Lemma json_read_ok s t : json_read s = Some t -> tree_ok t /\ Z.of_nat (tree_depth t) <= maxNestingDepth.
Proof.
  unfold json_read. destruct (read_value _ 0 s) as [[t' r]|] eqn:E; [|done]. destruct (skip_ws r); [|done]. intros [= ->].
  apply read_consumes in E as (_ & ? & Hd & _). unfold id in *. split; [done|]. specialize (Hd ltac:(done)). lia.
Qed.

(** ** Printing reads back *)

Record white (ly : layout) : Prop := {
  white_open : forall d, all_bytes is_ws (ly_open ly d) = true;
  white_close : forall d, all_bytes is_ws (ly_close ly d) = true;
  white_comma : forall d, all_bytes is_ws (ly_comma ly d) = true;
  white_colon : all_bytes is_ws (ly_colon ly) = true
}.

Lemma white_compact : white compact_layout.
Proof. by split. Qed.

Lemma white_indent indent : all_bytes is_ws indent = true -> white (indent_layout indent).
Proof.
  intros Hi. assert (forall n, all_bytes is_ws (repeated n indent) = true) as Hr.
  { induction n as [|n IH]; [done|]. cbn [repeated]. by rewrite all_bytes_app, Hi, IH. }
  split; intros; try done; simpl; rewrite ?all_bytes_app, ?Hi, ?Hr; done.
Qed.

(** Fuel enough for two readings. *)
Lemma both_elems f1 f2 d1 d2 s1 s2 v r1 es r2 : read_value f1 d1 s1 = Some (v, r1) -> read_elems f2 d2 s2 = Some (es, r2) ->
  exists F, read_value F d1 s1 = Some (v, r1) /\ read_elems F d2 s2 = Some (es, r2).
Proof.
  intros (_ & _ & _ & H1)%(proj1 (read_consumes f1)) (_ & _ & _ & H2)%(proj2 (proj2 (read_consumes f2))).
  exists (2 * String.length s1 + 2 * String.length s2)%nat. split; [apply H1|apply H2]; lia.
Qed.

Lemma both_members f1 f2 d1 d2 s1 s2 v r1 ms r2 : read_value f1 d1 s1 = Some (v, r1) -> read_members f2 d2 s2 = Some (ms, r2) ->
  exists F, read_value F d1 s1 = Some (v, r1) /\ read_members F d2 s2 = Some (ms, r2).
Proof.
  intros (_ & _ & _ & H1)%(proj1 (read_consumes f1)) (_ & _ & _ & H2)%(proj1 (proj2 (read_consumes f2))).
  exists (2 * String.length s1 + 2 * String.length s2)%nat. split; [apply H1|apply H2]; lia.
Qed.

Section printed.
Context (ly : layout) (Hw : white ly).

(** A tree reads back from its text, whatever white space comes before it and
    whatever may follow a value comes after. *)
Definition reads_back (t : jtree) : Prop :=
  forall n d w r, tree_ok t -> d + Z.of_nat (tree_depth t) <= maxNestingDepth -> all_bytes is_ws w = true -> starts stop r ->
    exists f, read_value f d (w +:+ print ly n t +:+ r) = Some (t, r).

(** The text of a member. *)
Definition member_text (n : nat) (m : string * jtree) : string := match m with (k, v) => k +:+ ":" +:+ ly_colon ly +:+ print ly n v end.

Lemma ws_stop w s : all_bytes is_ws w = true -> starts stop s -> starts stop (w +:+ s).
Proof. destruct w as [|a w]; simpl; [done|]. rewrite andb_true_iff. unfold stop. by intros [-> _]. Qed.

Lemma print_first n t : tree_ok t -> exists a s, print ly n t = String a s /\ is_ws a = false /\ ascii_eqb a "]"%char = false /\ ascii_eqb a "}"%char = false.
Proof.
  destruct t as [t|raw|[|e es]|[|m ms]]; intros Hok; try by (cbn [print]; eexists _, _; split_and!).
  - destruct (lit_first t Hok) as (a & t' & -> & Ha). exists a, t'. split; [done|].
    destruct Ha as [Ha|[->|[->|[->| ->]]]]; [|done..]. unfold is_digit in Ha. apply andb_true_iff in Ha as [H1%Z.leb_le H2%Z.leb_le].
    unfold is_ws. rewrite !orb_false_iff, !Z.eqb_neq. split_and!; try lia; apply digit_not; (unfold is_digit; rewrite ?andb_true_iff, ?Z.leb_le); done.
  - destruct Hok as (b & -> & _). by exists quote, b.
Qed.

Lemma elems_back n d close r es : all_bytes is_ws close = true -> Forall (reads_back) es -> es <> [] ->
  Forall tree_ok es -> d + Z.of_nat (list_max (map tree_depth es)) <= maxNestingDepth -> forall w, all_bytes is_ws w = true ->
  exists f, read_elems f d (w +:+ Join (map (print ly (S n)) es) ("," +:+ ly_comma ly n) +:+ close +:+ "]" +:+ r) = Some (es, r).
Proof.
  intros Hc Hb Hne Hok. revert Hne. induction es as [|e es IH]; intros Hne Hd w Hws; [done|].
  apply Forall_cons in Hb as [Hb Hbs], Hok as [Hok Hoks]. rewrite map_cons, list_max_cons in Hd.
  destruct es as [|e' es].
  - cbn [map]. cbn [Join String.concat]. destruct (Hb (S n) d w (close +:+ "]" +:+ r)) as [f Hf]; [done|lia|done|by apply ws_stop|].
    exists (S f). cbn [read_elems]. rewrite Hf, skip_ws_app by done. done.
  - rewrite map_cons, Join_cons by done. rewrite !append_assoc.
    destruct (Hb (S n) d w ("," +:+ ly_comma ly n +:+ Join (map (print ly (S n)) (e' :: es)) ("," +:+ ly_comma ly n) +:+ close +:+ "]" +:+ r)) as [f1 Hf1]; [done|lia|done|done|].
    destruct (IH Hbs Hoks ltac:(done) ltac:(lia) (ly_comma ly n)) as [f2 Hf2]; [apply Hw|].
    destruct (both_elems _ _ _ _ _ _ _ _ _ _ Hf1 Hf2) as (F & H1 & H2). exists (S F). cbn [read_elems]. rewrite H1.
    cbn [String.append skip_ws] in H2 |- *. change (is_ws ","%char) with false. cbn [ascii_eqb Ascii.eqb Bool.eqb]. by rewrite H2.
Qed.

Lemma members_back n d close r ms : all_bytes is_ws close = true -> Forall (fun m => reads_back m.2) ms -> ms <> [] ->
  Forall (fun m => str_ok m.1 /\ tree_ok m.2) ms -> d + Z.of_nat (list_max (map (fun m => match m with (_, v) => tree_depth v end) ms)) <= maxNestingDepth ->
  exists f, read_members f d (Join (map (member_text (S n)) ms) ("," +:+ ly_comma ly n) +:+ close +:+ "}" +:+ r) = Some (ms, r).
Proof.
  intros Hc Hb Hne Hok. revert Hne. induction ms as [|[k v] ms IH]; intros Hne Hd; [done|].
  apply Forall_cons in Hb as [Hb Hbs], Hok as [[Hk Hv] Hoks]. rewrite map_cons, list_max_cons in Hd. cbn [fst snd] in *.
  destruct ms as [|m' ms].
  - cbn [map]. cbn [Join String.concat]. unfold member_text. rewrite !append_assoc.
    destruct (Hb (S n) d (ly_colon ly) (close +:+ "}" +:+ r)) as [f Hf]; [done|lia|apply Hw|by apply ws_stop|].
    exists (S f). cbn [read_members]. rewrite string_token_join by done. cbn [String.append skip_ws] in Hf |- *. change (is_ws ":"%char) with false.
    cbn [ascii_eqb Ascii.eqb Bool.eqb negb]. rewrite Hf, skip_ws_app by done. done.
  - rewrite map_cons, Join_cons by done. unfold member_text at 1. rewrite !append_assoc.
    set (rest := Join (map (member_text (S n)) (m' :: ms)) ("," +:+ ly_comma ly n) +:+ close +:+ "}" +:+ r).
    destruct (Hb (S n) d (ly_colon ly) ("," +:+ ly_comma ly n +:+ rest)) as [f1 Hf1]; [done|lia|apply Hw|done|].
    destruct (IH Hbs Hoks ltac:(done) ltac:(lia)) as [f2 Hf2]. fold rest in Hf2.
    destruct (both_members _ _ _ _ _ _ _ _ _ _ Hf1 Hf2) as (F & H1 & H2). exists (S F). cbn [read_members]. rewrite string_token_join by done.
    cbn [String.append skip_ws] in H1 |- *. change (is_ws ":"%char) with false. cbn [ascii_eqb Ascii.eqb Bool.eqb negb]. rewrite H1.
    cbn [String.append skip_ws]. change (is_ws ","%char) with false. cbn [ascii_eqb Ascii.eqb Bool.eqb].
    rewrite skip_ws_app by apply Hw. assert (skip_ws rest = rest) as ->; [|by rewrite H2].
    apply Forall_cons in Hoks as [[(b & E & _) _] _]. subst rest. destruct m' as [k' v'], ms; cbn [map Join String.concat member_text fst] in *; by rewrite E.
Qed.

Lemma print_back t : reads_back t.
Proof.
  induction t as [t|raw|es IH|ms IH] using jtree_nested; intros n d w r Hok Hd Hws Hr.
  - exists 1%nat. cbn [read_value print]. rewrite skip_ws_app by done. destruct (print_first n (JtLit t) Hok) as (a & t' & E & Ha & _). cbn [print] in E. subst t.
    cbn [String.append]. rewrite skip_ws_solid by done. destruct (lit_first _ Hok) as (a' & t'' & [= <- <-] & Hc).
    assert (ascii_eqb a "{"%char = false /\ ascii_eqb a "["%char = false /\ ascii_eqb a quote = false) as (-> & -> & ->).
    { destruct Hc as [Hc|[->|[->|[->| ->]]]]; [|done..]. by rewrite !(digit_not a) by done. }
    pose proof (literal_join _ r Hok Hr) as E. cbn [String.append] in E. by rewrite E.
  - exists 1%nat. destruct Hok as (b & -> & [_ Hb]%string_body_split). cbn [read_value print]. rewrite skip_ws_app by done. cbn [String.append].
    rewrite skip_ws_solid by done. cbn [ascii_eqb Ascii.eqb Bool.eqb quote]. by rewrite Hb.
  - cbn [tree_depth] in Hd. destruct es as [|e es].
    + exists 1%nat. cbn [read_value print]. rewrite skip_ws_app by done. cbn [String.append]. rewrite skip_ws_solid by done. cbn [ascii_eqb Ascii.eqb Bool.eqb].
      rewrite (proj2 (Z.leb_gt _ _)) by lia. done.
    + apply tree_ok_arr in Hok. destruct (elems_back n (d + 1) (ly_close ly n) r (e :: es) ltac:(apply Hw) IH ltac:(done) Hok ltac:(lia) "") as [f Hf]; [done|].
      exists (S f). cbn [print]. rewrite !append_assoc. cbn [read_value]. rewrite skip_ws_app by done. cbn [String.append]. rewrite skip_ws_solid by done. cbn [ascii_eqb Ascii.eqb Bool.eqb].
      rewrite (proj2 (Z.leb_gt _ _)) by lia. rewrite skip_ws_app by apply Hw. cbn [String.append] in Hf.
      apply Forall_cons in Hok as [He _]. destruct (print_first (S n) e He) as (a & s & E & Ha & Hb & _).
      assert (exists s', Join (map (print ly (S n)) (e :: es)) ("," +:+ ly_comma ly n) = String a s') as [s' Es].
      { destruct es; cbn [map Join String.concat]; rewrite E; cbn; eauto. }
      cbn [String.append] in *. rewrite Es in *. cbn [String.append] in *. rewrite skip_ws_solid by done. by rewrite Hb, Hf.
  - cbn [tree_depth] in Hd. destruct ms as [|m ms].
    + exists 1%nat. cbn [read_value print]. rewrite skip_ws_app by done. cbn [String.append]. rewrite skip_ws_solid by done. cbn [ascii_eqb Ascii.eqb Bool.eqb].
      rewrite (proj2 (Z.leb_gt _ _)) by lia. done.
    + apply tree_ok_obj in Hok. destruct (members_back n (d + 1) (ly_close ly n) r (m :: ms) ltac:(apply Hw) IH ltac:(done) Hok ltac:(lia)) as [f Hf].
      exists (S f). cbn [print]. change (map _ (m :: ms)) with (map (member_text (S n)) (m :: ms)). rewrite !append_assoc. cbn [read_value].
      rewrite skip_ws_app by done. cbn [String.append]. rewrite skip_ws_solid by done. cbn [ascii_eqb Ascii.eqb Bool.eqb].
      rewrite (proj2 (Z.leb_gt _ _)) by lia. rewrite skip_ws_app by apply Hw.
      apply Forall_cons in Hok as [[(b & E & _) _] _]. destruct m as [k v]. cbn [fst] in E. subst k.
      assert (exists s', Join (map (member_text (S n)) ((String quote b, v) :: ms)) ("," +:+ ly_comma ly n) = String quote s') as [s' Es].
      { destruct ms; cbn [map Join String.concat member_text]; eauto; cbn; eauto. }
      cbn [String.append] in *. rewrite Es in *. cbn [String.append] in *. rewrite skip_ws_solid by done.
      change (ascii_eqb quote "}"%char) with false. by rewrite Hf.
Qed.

— What the task asks —
The line containing "unfold json_read. destruct" marks the end. Please print exactly every line from the top of the data to it, both included, and nothing more.

— Problem solution —
Lemma json_read_ok s t : json_read s = Some t -> tree_ok t /\ Z.of_nat (tree_depth t) <= maxNestingDepth.
Proof.
  unfold json_read. destruct (read_value _ 0 s) as [[t' r]|] eqn:E; [|done]. destruct (skip_ws r); [|done]. intros [= ->].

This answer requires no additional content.